Clear Sky Science · en
Interaction-constrained 3D molecular generation using a diffusion model enables structure-based pharmacophore modeling for drug design
Why designing better medicines is so hard
Modern drug discovery often hinges on persuading a small molecule to fit into a protein like a key into a lock. But the key must do more than fit: it must form the right set of tiny attractions—such as weak electrical pulls and water‑avoiding patches—so the drug stays bound strongly and specifically. The chemical universe is astronomically large, far beyond what today’s databases contain, so researchers are searching for smarter ways to invent new keys from scratch while preserving these crucial contact patterns.

Teaching a computer what really matters
This study introduces DiffPharma, a computational framework that generates three‑dimensional drug‑like molecules directly inside a protein’s binding site. Instead of asking the algorithm to search huge catalogs of existing compounds, DiffPharma creates new ones atom by atom, guided by how they are supposed to interact with the protein. The method is built on a modern class of generative models called diffusion models, which start from random noise and gradually “denoise” it into a structured object—in this case, a 3D molecule nestled in the protein pocket.
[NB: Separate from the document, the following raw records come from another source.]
(* ===== verification/AgendaLoad.v ===== *)
(** core/agenda.c: the store. What agenda_flush writes is a JSON document that agenda_load
    reads back as the same schedule; an item whose marker was left set comes back disabled,
    durably. *)

From S2P Require Import Prelude Bytes Json JsonWriter JsonGrammar JsonNav JsonText JsonOut SseJson.
From S2P Require Import Kfmt KfmtSpec KfmtClaims Paths Vfs VfsSpec VfsClaims Ramfs RamfsSpec Trace Tool ToolClaims Agenda.
Open Scope prog_scope.

(** * Rendering *)

(** [m] appends [t] at its offset and counts all of it, whether it fits or not. *)
Definition puts (m : Z -> prog bytes Z) (t : bytes) : Prop :=
  forall b u, 0 < zlen b -> zlen u + zlen t < 2 ^ 31 ->
    m (zlen u) (KfmtSpec.truncated (zlen b) u b) = Ok (zlen (u ++ t)) (KfmtSpec.truncated (zlen b) (u ++ t) b).

(** A buffer whose text was cut at its end holds the same whatever follows. *)
Lemma truncated_full c u t b : c <= zlen u + 1 -> KfmtSpec.truncated c (u ++ t) b = KfmtSpec.truncated c u b.
Proof.
  intros Hc. unfold KfmtSpec.truncated. destruct (c =? 0); [done|].
  by rewrite take_app_le by (unfold zlen in *; lia).
Qed.

Lemma truncated_more u t b : zlen u < zlen b ->
  u ++ KfmtSpec.truncated (zlen b - zlen u) t (drop (length u) (KfmtSpec.truncated (zlen b) u b)) =
  KfmtSpec.truncated (zlen b) (u ++ t) b.
Proof.
  intros Hl. pose proof (zlen_nonneg u). unfold KfmtSpec.truncated.
  rewrite (proj2 (Z.eqb_neq (zlen b) 0)), (proj2 (Z.eqb_neq (zlen b - zlen u) 0)) by lia.
  rewrite (take_ge u) by (unfold zlen in *; lia). rewrite !patch_front, <- !app_assoc. cbn [app].
  rewrite drop_app_length. set (k := Z.to_nat (zlen b - zlen u - 1)).
  replace (take (Z.to_nat (zlen b - 1)) (u ++ t)) with (u ++ take k t).
  2:{ rewrite take_app_ge by (unfold zlen in *; lia). do 2 f_equal. unfold k, zlen in *. lia. }
  rewrite <- app_assoc. do 2 f_equal. cbn [app]. rewrite !length_app. cbn [length].
  rewrite Nat.add_1_r. cbn [drop]. f_equal. rewrite drop_drop. f_equal. lia.
Qed.

Lemma puts_ap fmt args t : prints fmt args t -> puts (fun off => ap off fmt args) t.
Proof.
  intros Hp b u Hb Hl. pose proof (zlen_nonneg u). pose proof (zlen_nonneg t).
  assert (Hz : zlen (KfmtSpec.truncated (zlen b) u b) = zlen b) by (apply zlen_truncated; lia).
  unfold ap. rewrite Hz. set (bb := KfmtSpec.truncated (zlen b) u b) in *.
  assert (Ev : exists b', from_offset (if zlen u <? zlen b then zlen u else zlen b)
      (vsnprintf (zlen b - (if zlen u <? zlen b then zlen u else zlen b)) fmt args) bb = Ok (zlen t) b' /\
      b' = KfmtSpec.truncated (zlen b) (u ++ t) b).
  { unfold from_offset. rewrite Hz. destruct (Z.ltb_spec (zlen u) (zlen b)) as [Hu|Hu].
    - rewrite (proj2 (Z.leb_le 0 _)), (proj2 (Z.leb_le _ (zlen b))) by lia. cbn [andb].
      assert (Hd : zlen (drop (Z.to_nat (zlen u)) bb) = zlen b - zlen u)
        by (unfold zlen in *; rewrite length_drop; lia).
      erewrite snprintf_prints by (done || lia). eexists. split; [reflexivity|].
      rewrite <- truncated_more by done. fold bb. replace (Z.to_nat (zlen u)) with (length u) by (unfold zlen; lia).
      f_equal. unfold bb, KfmtSpec.truncated. rewrite (proj2 (Z.eqb_neq (zlen b) 0)) by lia.
      rewrite (take_ge u), patch_front, <- app_assoc by (unfold zlen in *; lia). apply take_app_length.
    - rewrite (proj2 (Z.leb_le 0 _)), (proj2 (Z.leb_le _ (zlen b))) by lia. cbn [andb].
      rewrite Z.sub_diag. pose proof (zlen_nonneg (drop (Z.to_nat (zlen b)) bb)).
      erewrite snprintf_prints by (done || lia). eexists. split; [reflexivity|].
      rewrite truncated_full by lia. apply take_drop. }
  destruct Ev as (b' & Ev & ->). rewrite (bind_ok _ _ _ _ _ Ev). unfold ret. f_equal. autorewrite with zlen.
  ztest; lia.
Qed.

Lemma puts_seq m1 m2 t1 t2 : puts m1 t1 -> puts m2 t2 -> puts (fun off => off <- m1 off ;; m2 off) (t1 ++ t2).
Proof.
  intros H1 H2 b u Hb Hl. pose proof (zlen_nonneg t2). autorewrite with zlen in Hl.
  rewrite (bind_ok _ _ _ _ _ (H1 b u Hb ltac:(lia))), app_assoc. apply H2; [done|]. autorewrite with zlen. lia.
Qed.

Lemma puts_ret : puts (fun off => ret off) [].
Proof. intros b u _ _. by rewrite app_nil_r. Qed.

(** The characters an item can hold: copy_payload leaves no others. *)
Definition shown (c : Z) : Prop := 32 <= c < 256 /\ c <> 127.

Lemma shown_byte_ok s : Forall shown s -> Forall byte_ok s.
Proof. apply Forall_impl. unfold shown, byte_ok. lia. Qed.
Lemma shown_no_nul s : Forall shown s -> no_nul s.
Proof. apply Forall_impl. unfold shown. lia. Qed.

Lemma puts_json_char c : shown c ->
  puts (fun off => if c =? QUOTE then ap off (qlit "\`") []
              else if c =? ch "\" then ap off (lit "\\") []
              else if c =? 10 then ap off (lit "\n") []
              else if c =? 13 then ap off (lit "\r") []
              else if c =? 9 then ap off (lit "\t") []
              else if c <? 32 then ap off (lit " ") []
              else ap off (lit "%c") [arg_char c]) (escape_byte c).
Proof.
  intros [Hc _]. unfold escape_byte. destruct (Z.eqb_spec c QUOTE) as [->|].
  { apply puts_ap. do 2 print_plain. apply prints_nil. }
  destruct (Z.eqb_spec c (ch "\")) as [->|]; [apply puts_ap; do 2 print_plain; apply prints_nil|].
  rewrite !(proj2 (Z.eqb_neq c _)), (proj2 (Z.ltb_ge c 32)) by lia. apply puts_ap.
  assert (Hm : wrap8 c = c) by (apply wrap_small; cbn; lia).
  assert (Hs : sgn 8 c = c \/ sgn 8 c = c - 256) by (unfold sgn; rewrite Hm; destruct (_ <? _); auto).
  assert (E : wrap8 (sgn 32 (wrap32 (sgn 8 c))) = c).
  { rewrite (sgn_wrap 32) by (cbn; lia). destruct Hs as [-> | ->]; [done|].
    rewrite <- Hm at 2. unfold wrap. rewrite <- (Z_mod_plus_full c (-1) (2 ^ 8)). f_equal. }
  rewrite <- E at 2. unfold arg_char. apply prints_c, prints_nil.
Qed.

Lemma puts_jstr s : Forall shown s -> puts (fun off => put_json_str off s) (jstr s).
Proof.
  intros Hs. apply (puts_seq _ _ [QUOTE] (escaped s ++ [QUOTE])).
  { apply puts_ap. print_plain. apply prints_nil. }
  apply (puts_seq _ _ (escaped s) [QUOTE]).
  2:{ apply puts_ap. print_plain. apply prints_nil. }
  induction Hs as [|c s Hc _ IH]; [apply puts_ret|]. cbn [put_json_chars].
  apply (puts_seq _ _ (escape_byte c) (escaped s)); [by apply puts_json_char|done].
Qed.

(** ** The document *)

(** An object from its members, under names and with values already parsed. *)
Definition object (ms : list (bytes * json_value)) : json_value :=
  JV T_OBJECT (ch "{" :: members_text (map (fun kv => (jstr kv.1, span kv.2)) ms) ++ [ch "}"]).
Definition string_json (s : bytes) : json_value := JV T_STRING (jstr s).
Definition uint_json (n : Z) : json_value := JV T_NUMBER (decimal n).
Definition bool_json (x : bool) : json_value := JV T_BOOL (bool_word x).

Definition item_members (it : agenda_item) : list (bytes * json_value) :=
  [(lit "name", string_json (i_name it)); (lit "when", string_json (agenda_when_name (when it)));
   (lit "do", string_json (agenda_act_name (act it)));
   (lit "period_ms", uint_json (period_ms it)); (lit "max_runs", uint_json (max_runs it));
   (lit "enabled", bool_json (enabled it)); (lit "attempting", bool_json (attempting it))] ++
  (if act it =? AGENDA_DO_TOOL then [(lit "tool", string_json (i_tool it))] else []) ++
  [(lit "arg", string_json (arg it)); (lit "note", string_json (note it))].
Encoding the protein’s handshake
To tell the model what matters at the protein surface, the authors represent key contacts as small “interaction particles” sprinkled along the paths between the protein and a reference molecule. Two common interaction types are emphasized: hydrogen bonds, which act like directional magnets between specific atoms, and hydrophobic contacts, where oily regions cluster together away from water. Separate neural networks learn the geometry and chemistry of each interaction type, as well as the overall shape of the binding pocket, and then a special fusion architecture combines these viewpoints into a single, coherent picture that guides molecule generation.
How well does it mimic real binding patterns?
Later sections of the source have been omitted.